Shakespeare’s Twelfth Night (1602) is well-known for its homoeroticism, whereas the critical consensus concerning She’s the Man (dir. Andy Fickman), a 2006 film based on Twelfth Night, seems to be that it dampens the play’s homoerotic strategies and meanings in the translation to film. This paper argues that while specific elements are indeed dampened, homoeroticism is still firmly present in the movie, and the perceived curtailing of much of the play’s subversive energy does not explain the film’s queer legacy. Because of the different codes surrounding homoeroticism for Elizabethan drama and Hollywood cinema, the different contours of homosocial space within the two societies, and the Western invention of the homosexual as a distinct category in the time between the two eras, the queer potential of She’s the Man resides in different moments of the story, and is filtered through capitalist strategies of queerbaiting.
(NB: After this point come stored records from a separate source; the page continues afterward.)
Record deps_ok (h : heap) (infl : list ptr) (p : ptr) : Prop := {
  dp_len : Z.of_nat (length (ideps h p)) = MAX_IDEPS;
  dp_nodup : NoDup (odeps h p);
  dp_out : ∀ q j, (q, j) ∈ odeps h p → q ∈ infl ∧ seq_of h p < seq_of h q ∧ 0 ≤ j ∧ ideps h q !! Z.to_nat j = Some (Some p);
  dp_in : ∀ j q, ideps h p !! j = Some (Some q) → q ∈ infl ∧ seq_of h q < seq_of h p ∧ (p, Z.of_nat j) ∈ odeps h q
}.

(** ** The stores *)

Definition owner_ok (h : heap) (o : lsq_inv.owners) : Prop :=
  match o with
  | (Some a, Some d) => is_sta (D h a) = true ∧ is_std (D h d) = true
  | (Some a, None) => is_sta (D h a) = true ∨ is_sfence (D h a) = true
  | (None, Some d) => is_std (D h d) = true
  | (None, None) => False
  end.

Record stores_ok (h : heap) (infl : list ptr) (ss : list lsq_inv.owners) : Prop := {
  ss_ptrs : lsq_inv.ptrs ss = filter (λ p, is_st h p = true) infl;
  ss_owners : Forall (owner_ok h) ss;
  ss_tail : Forall (λ o, o.1 ≠ None) (tail ss)
}.

(** ** Uops that have not been dispatched *)

Record pristine (u : uop) : Prop := {
  pu_alloc : when_allocated (tim u) = TICK_T_MAX;
  pu_issued : when_issued (tim u) = TICK_T_MAX;
  pu_exec : when_exec (tim u) = TICK_T_MAX;
  pu_completed : when_completed (tim u) = TICK_T_MAX;
  pu_port : port_assignment (alc u) = -1;
  pu_idep : idep_uop (exe u) = replicate (Z.to_nat MAX_IDEPS) None;
  pu_odep : odep_uop (exe u) = [];
  pu_queued : in_readyQ (exe u) = false;
  pu_lengths : Z.of_nat (length (when_itag_ready (tim u))) = MAX_IDEPS ∧ Z.of_nat (length (when_ival_ready (tim u))) = MAX_IDEPS ∧
    Z.of_nat (length (ivalue_valid (exe u))) = MAX_IDEPS
}.

(** ** The macro-ops *)

Definition completed (h : heap) (now : Z) (p : ptr) : Prop := completed_at h p ≤ now.

(** [cm]: the uops of the macro-op that have committed. *)
Record Mop_ok (h : heap) (now : Z) (i : Z) (cm : list ptr) (m : Mop) : Prop := {
  mo_at : Mop_at h i = Ok m;
  mo_all : complete_index (m_commit m) = -1 → Forall (completed h now) (flow h i);
  mo_some : complete_index (m_commit m) ≠ -1 → cm = [] ∧
    ∃ f1 p f2, flow h i = f1 ++ p :: f2 ∧ complete_index (m_commit m) = p.2 ∧ Forall (completed h now) f1;
  mo_next : ∃ p f, flow h i = cm ++ p :: f ∧ commit_index (m_commit m) = p.2;
  mo_fetched : when_fetched (m_timing m) ≠ TICK_T_MAX ∧ when_fetch_started (m_timing m) ≠ TICK_T_MAX
}.

Definition Mops_ok (h : heap) (now : Z) (Q : list Z) (gone : list ptr) : Prop :=
  match Q with [] => True | i :: Q' => (∃ m, Mop_ok h now i gone m) ∧ ∀ j, j ∈ Q' → ∃ m, Mop_ok h now j [] m end.

End back_inv.
Lemma all_dispatched i m : Mop_ok h now i gone m → complete_index (m_commit m) = -1 ∨ gone ≠ [] → Forall (completed h now) (flow h i) ∧ ∀ p, p ∈ pend → p.1 ≠ i.
Proof.
  intros Hi Hc. assert (complete_index (m_commit m) = -1) as E.
  { destruct Hc as [|Hc]; [done|]. destruct (decide (complete_index (m_commit m) = -1)) as [|Hne]; [done|]. by destruct (mo_some _ _ _ _ _ Hi Hne) as [? _]. }
  pose proof (mo_all _ _ _ _ _ Hi E) as Hall. split; [done|]. intros p Hpp Ei. destruct (pr_in Hp p) as (_ & Hf & _); [rewrite !elem_of_app; tauto|].
  rewrite Ei in Hf. rewrite list.Forall_forall in Hall, Hpend. specialize (Hall p Hf). unfold completed, completed_at in Hall.
  rewrite (pu_completed _ (Hpend p Hpp)) in Hall. lia.
Qed.

Lemma next_untouched p : p ∈ pend → untouched (Q := Q) (gone := gone) p.
Proof.
  intros Hpp i Q' EQ Ei. destruct (decide (gone = [])) as [|Hne]; [done|]. exfalso. unfold Mops_ok in Hm. rewrite EQ in Hm. destruct Hm as [(m & Hi) _].
  destruct (all_dispatched i m Hi (or_intror Hne)) as [_ Hn]. by apply (Hn p).
Qed.

End committing.

End back_facts.
Lemma not_member : p ∉ rs.members es.
Proof. intros Hin. by destruct (se_members _ _ _ _ _ _ Hs p Hin). Qed.

(** The links and the scoreboard. *)
Lemma score_ok {A} h1 parents now (K : heap → uop → result A) (Q : A → Prop) : touched (λ q, q = p) h h1 → same_links h h1 → tim (get h1 p) = tim (get h p) → exe (get h1 p) = exe (get h p) →
  Z.of_nat (length parents) = MAX_IDEPS → (∀ q, Some q ∈ parents → q ∈ infl) →
  (∀ h2 u, touched (λ q, q = p) h h2 → live h2 p → scored (get h2 p) u → alc (get h2 p) = alc (get h1 p) → tim (get h2 p) = tim (get h p) → in_readyQ (exe (get h2 p)) = false →
    Forall (deps_ok h2 (infl ++ [p])) (infl ++ [p]) → (∀ q, q ∉ infl → q ≠ p → ideps h2 q = ideps h q ∧ odeps h2 q = odeps h q) →
    wp (K h2 u) Q) →
  wp (let* h2 := link_inputs h1 p 0 parents in let* u := uop_at h2 p in let* u := scoreboard h2 now u in K h2 u) Q.
Proof.
  intros T1 L1 Et Ee Hlen Hpar HQ. assert (live h1 p) as Hl1 by (eapply touched_live; [exact T1|apply Hw]).
  assert (∀ q, ideps h1 q = ideps h q) as HI by (intros q; by destruct (L1 q)). assert (∀ q, odeps h1 q = odeps h q) as HO by (intros q; by destruct (L1 q)).
  assert (∀ q, seq_of h1 q = seq_of h q) as HS by (intros q; unfold seq_of; by rewrite (al_D _ _ (to_alike _ _ _ T1))).
  eapply wp_bind, wp_mono; [apply (deps_dispatch h1 infl p parents)|].
  - eapply list.Forall_impl; [exact Hd|]. intros q. apply deps_ok_frame; [apply T1|done].
  - eapply list.Forall_impl; [exact Hl|]. intros q. by eapply touched_live.
  - done.
  - done.
  - rewrite HI. apply Hpr.
  - rewrite HO. apply Hpr.
  - intros q Hq. rewrite !HS. by apply Hseq.
  - done.
  - done.
  - intros h2 (R2 & D2 & I2 & O2). assert (live h2 p) as Hl2 by (eapply relinked_live; [exact R2|done]). pose proof Hl2 as E2. unfold live in E2. rewrite E2. cbn [rbind].
    destruct (rl_exe _ _ R2 p) as (X1 & _ & X3 & _). destruct (pu_lengths _ Hpr) as (N1 & N2 & N3).
    assert (full h2 (get h2 p)) as Hfull.
    { unfold full. rewrite (rl_tim _ _ R2), X1, Et, Ee. change (idep_uop (exe (get h2 p))) with (ideps h2 p). rewrite I2. split_and!; try done.
      intros j q Ej. eapply relinked_live; [exact R2|]. eapply touched_live; [exact T1|]. apply (proj1 (list.Forall_forall _ _) Hl). apply Hpar. by eapply list_elem_of_lookup_2. }
    eapply wp_bind, wp_mono; [by apply scoreboard_ok|]. intros u Hu. apply (HQ h2 u).
    + transitivity h1; [done|]. by apply relinked_touched.
    + done.
    + done.
    + apply (rl_alc _ _ R2).
    + by rewrite (rl_tim _ _ R2).
    + rewrite X3, Ee. apply Hpr.
    + done.
    + intros q Hq1 Hq2. destruct (O2 q Hq1 Hq2) as [-> ->]. done.
Qed.

Lemma to_exec_ok parents now : needs h p = true → (body h p = false → rs.RS_available (res c) = true) →
  (body h p = true → ∃ gs g q0 g' r, sets (body h) infl = gs ++ [g] ∧ g = q0 :: g' ∧ list.last g = Some r ∧ open h g ∧ fusion_next (D h r) = Some p ∧
    in_fusion (D h p) = true ∧ is_fusion_head (D h p) = false ∧ fusion_head (D h p) = Some q0 ∧ in_fusion (D h q0) = true ∧ Forall (λ q, needs h q = needs h p) g) →
  Z.of_nat (length parents) = MAX_IDEPS → (∀ q, Some q ∈ parents → q ∈ infl) → Z.of_nat (length (readyQ c)) = num_exec_ports k →
  Z.of_nat (length (waiting es)) < 2 ^ 31 - 1 → wp (to_exec k c p (D h p) parents now) (λ c', ∃ es', entered k c infl p es c' es').
Proof.
  intros Hn Hav Hb Hlen Hpar HQ Hsmall. unfold to_exec. pose proof (uw_live _ _ _ Hw) as Hlp. pose proof not_member as Hnm.
  eapply wp_bind, wp_mono; [apply (bind_port_ok k h _ p (waiting es) Hw Hn); [apply Hs|apply Hs|done]|]. intros port Hport.
  apply wp_bind, wp_upd; [done|by rewrite live_D|by rewrite live_O|done|done|]. intros h1 T1 L1 E1. simpl port_loading.
  assert (port_of h1 p = port) as Eport by (unfold port_of; by rewrite E1). assert (∀ q, q ∈ waiting es → q ≠ p) as Hwp by (by intros q Hq%waiting_member ->).
  assert (load_ok h1 (port_loading c) (waiting es)) as Hload.
  { eapply load_frame; [|apply Hs]. intros q Hq. unfold port_of. by rewrite (to_alc _ _ _ T1) by auto. }
  eapply wp_bind, wp_mono; [rewrite <- Eport; apply (load_join h1 (port_loading c) (waiting es) p); [|done]|].
  { rewrite Eport, (se_ports _ _ _ _ _ _ Hs). done. }
  intros loading' [Hll Hload']. eapply wp_bind, wp_mono; [apply (enter_RS_ok k h _ infl es p Hw Hn); [apply Hs|done|done|exact Hav|exact Hb]|].
  intros c2 (x & es' & -> & [J1 J2 J3 J4]). simpl mem. apply (score_ok h1 parents now); [done|done|by rewrite E1|by rewrite E1|done|done|].
  intros h2 u T2 Hl2 [U1 U2 U3 U4 U5] A2 M2 R2 D2 O2. destruct U4 as (V1 & V2 & V3 & V4). destruct U5 as (W1 & W2 & W3 & W4 & W5 & W6).
  apply wp_bind, wp_upd; simpl; [done|by rewrite live_D|by rewrite live_O|done|done|]. intros h3 T3 L3 E3.
  assert (touched (λ q, q = p) h h3) as T03 by by transitivity h2.
  assert (alc (get h3 p) = alc (get h1 p)) as A3 by (rewrite E3, U3; done). destruct Hpr as [P1 P2 P3 P4 P5 P6 P7 P8 P9].
  assert (∀ c', rob c' = rob c → length (readyQ c') = length (readyQ c) → drain_in_progress c' = drain_in_progress c → ids_to (lsq c) (lsq c') 1 →
    touched (λ q, q = p) h3 (mem c') → same_links h3 (mem c') → tim (get (mem c') p) = tim u → alc (get (mem c') p) = alc u → res c' = x → port_loading c' = loading' →
    entered k c infl p es c' es') as Hfin.
  { intros c' F1 F2 F3 F4 F5 F6 F7 F8 F9 F10. assert (touched (λ q, q = p) h (mem c')) as T by by transitivity h3. split; try done.
    - intros q Hq1 Hq2. destruct (F6 q) as [-> ->]. destruct (L3 q) as [-> ->]. by apply O2.
    - eapply list.Forall_impl; [exact D2|]. intros q. apply deps_ok_frame; [etransitivity; [apply T3|apply F5]|by transitivity h3].
    - intros h' T' A' Hal Hex Hco. assert (touched (λ q, q = p) h h') as T0 by by transitivity (mem c'). rewrite F9, F10.
      assert (alc (get h' p) = alc (get h1 p)) as Ea by (rewrite A', F8, U3; done).
      apply (seated_join Hs h' x loading' es' p); try done; [apply T0|by eapply touched_same|..].
      + rewrite Hex. unfold exec_at. rewrite F7, W3, M2. done.
      + rewrite Hco. unfold completed_at. rewrite F7, W4, M2. done.
      + unfold port_of. rewrite Ea. by rewrite <- Eport in Hport.
      + eapply load_frame; [|exact Hload']. intros q Hq. unfold port_of. apply elem_of_app in Hq as [Hq|Hq%list_elem_of_singleton]; [|by rewrite Hq, Ea].
        rewrite (to_alc _ _ _ T0), (to_alc _ _ _ T1) by auto. done. }
  destruct (when_ready (tim u) <? TICK_T_MAX).
  - eapply wp_mono; [apply insert_ready_ok; simpl|].
    + by eapply touched_live.
    + unfold port_of. rewrite A3, E1. done.
    + done.
    + unfold completed_at. rewrite E3, W4, M2. done.
    + unfold exec_at. rewrite E3, W3, M2. done.
    + rewrite E3, W2, M2. done.
    + rewrite E3, V3, R2. done.
    + done.
    + intros c' (h4 & rq & y & -> & T4 & L4 & E4 & A4 & Hrq & Hy). exists es'. apply Hfin; simpl in *; try done; [by rewrite E4, E3|by rewrite A4, E3].
  - cbn [wp]. exists es'. apply Hfin; simpl; try done; [unfold ids_to; split_and!; (done || lia)|by rewrite E3|by rewrite E3].
Qed.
Therefore, I aim to show the diffraction patterns of queer and trans desire between the two works. Specifically, the different approaches to mimesis shape this intra-action, including the place of women in mimetics; the specters of realism and psychoanalysis; shifting notions of gender and sexuality; and changes in audience tastes regarding bodily spectacle in cross-dressing stories.